Me obligaron a tomar una licencia, solo para llamarme de vuelta y preparar a Bárbara, la misma mujer que me estaba reemplazando.

Esa noche, llegó un mensaje anónimo. Era un archivo de audio de hace años: la voz de Bárbara, llena de pánico, confesando haber atropellado a alguien y haberse dado a la fuga, y la voz tranquila de Alejandro prometiendo encubrirlo todo.

La víctima era mi madre. El accidente que la dejó lisiada no fue un accidente en absoluto. Mi esposo, el hombre que me consoló, había protegido a su agresora todo este tiempo.

Él pensó que me había roto. Pero mientras escuchaba sus mentiras, supe que mi antigua vida había terminado. Tomé el teléfono y llamé a mi viejo mentor.

—Elías —dije, con la voz temblando de pura furia—. Estoy lista para demandar. Les voy a quitar todo.

Capítulo 1

Sofía POV:

Mi mundo siempre había girado en torno a los números, a las predicciones y los cálculos precisos. Durante diez años, fui el oráculo infalible de las finanzas en la cadena, mis pronósticos rara vez fallaban. Pero esta mañana, en vivo y a todo color, mi reputación no solo se hizo añicos; se evaporó. El mercado, una bestia que creía haber domado, rugió con una furia vengativa, destrozando cada predicción que había hecho, cada pieza de análisis cuidadosamente construida.

Las líneas rojas de las acciones teñían la pantalla, un violento contraste con el azul sereno y confiado que solía presentar. Mi voz, usualmente firme, se quebró. Mis manos, entrenadas para mantener la calma, temblaron ligeramente mientras señalaba las cifras en picada. No fue solo un mal día; fue uno imposible. Sentí como si las mismísimas leyes de la economía se hubieran reescrito de la noche a la mañana, solo para humillarme. Cuando terminó la transmisión, el rostro de piedra del director fue toda la crítica que necesité. Mi segmento fue un desastre. Un desastre público, humillante y absoluto.

Los cuchicheos comenzaron antes de que llegara a mi camerino. Eran como pequeños y venenosos comentarios que carcomían los bordes de mi compostura.

—¿Viste eso? Sofía Valdés, se equivocó por completo.

—Solía ser tan brillante. ¿Qué le pasó?

—Es la esposa de Alejandro Garza, ¿no? A lo mejor ya se le fue el toque, viviendo la vida de rica.

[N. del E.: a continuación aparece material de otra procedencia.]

(* ===== verification/CanonicalFacts.v ===== *)
(** * Facts about canonical JSON

    Decimal numerals and their values, the text of numbers and strings, and the
    prefix property of each: a text that is followed by a delimiter is determined
    by any longer text it begins. *)
From S2P Require Export Canonical.
From Stdlib Require Import Ascii.
#[local] Open Scope Z_scope.

#[local] Arguments decimal : simpl never.
#[local] Arguments byte_value : simpl never.
#[local] Arguments digit_text : simpl never.

(** ** Bytes *)
Lemma byte_of_inj l1 : ∀ l2, Forall (λ z, 0 ≤ z < 256) l1 → Forall (λ z, 0 ≤ z < 256) l2 →
  byte_of <$> l1 = byte_of <$> l2 → l1 = l2.
Proof.
  induction l1 as [|x l1 IH]; intros [|y l2] H1 H2 [=]; [done|].
  apply Forall_cons in H1 as [Hx H1], H2 as [Hy H2]. f_equal; [|by apply IH].
  rewrite <-(KeyMaterialFacts.byte_value_of x), <-(KeyMaterialFacts.byte_value_of y) by done. by f_equal.
Qed.

(** Two texts of a class, each before a byte outside it. *)
Lemma span_unique {A} (P : A → Prop) (t1 : list A) : ∀ t2 r1 r2,
  Forall P t1 → Forall P t2 →
  (∀ x, head r1 = Some x → ¬ P x) → (∀ x, head r2 = Some x → ¬ P x) →
  t1 ++ r1 = t2 ++ r2 → t1 = t2 ∧ r1 = r2.
Proof.
  induction t1 as [|x t1 IH]; intros [|y t2] r1 r2 H1 H2 N1 N2 H; cbn in *.
  - done.
  - subst r1. apply Forall_cons in H2 as [Hy _]. by destruct (N1 y).
  - subst r2. apply Forall_cons in H1 as [Hx _]. by destruct (N2 x).
  - injection H as <- H. apply Forall_cons in H1 as [_ H1], H2 as [_ H2].
    destruct (IH t2 r1 r2) as [-> ->]; done.
Qed.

La insinuación no dicha flotaba pesada en el aire: mi matrimonio con Alejandro, el titán de los fondos de cobertura, me había vuelto blanda, incompetente. La ironía era un sabor amargo en mi boca.

Más tarde ese día, el correo oficial aterrizó en mi bandeja de entrada: una licencia obligatoria. "Por el bienestar de la cadena y para permitirte tiempo para recuperarte", decía. ¿Recuperarme de qué? ¿Del sabotaje expertamente orquestado de mi carrera? Sabía quién estaba detrás. Siempre lo supe. Alejandro. Disfrutaba de estas pequeñas demostraciones de poder. Le encantaba verme retorcerme, para luego aparecer con un regalo lujoso, una disculpa vacía, haciéndome sentir en deuda, controlada.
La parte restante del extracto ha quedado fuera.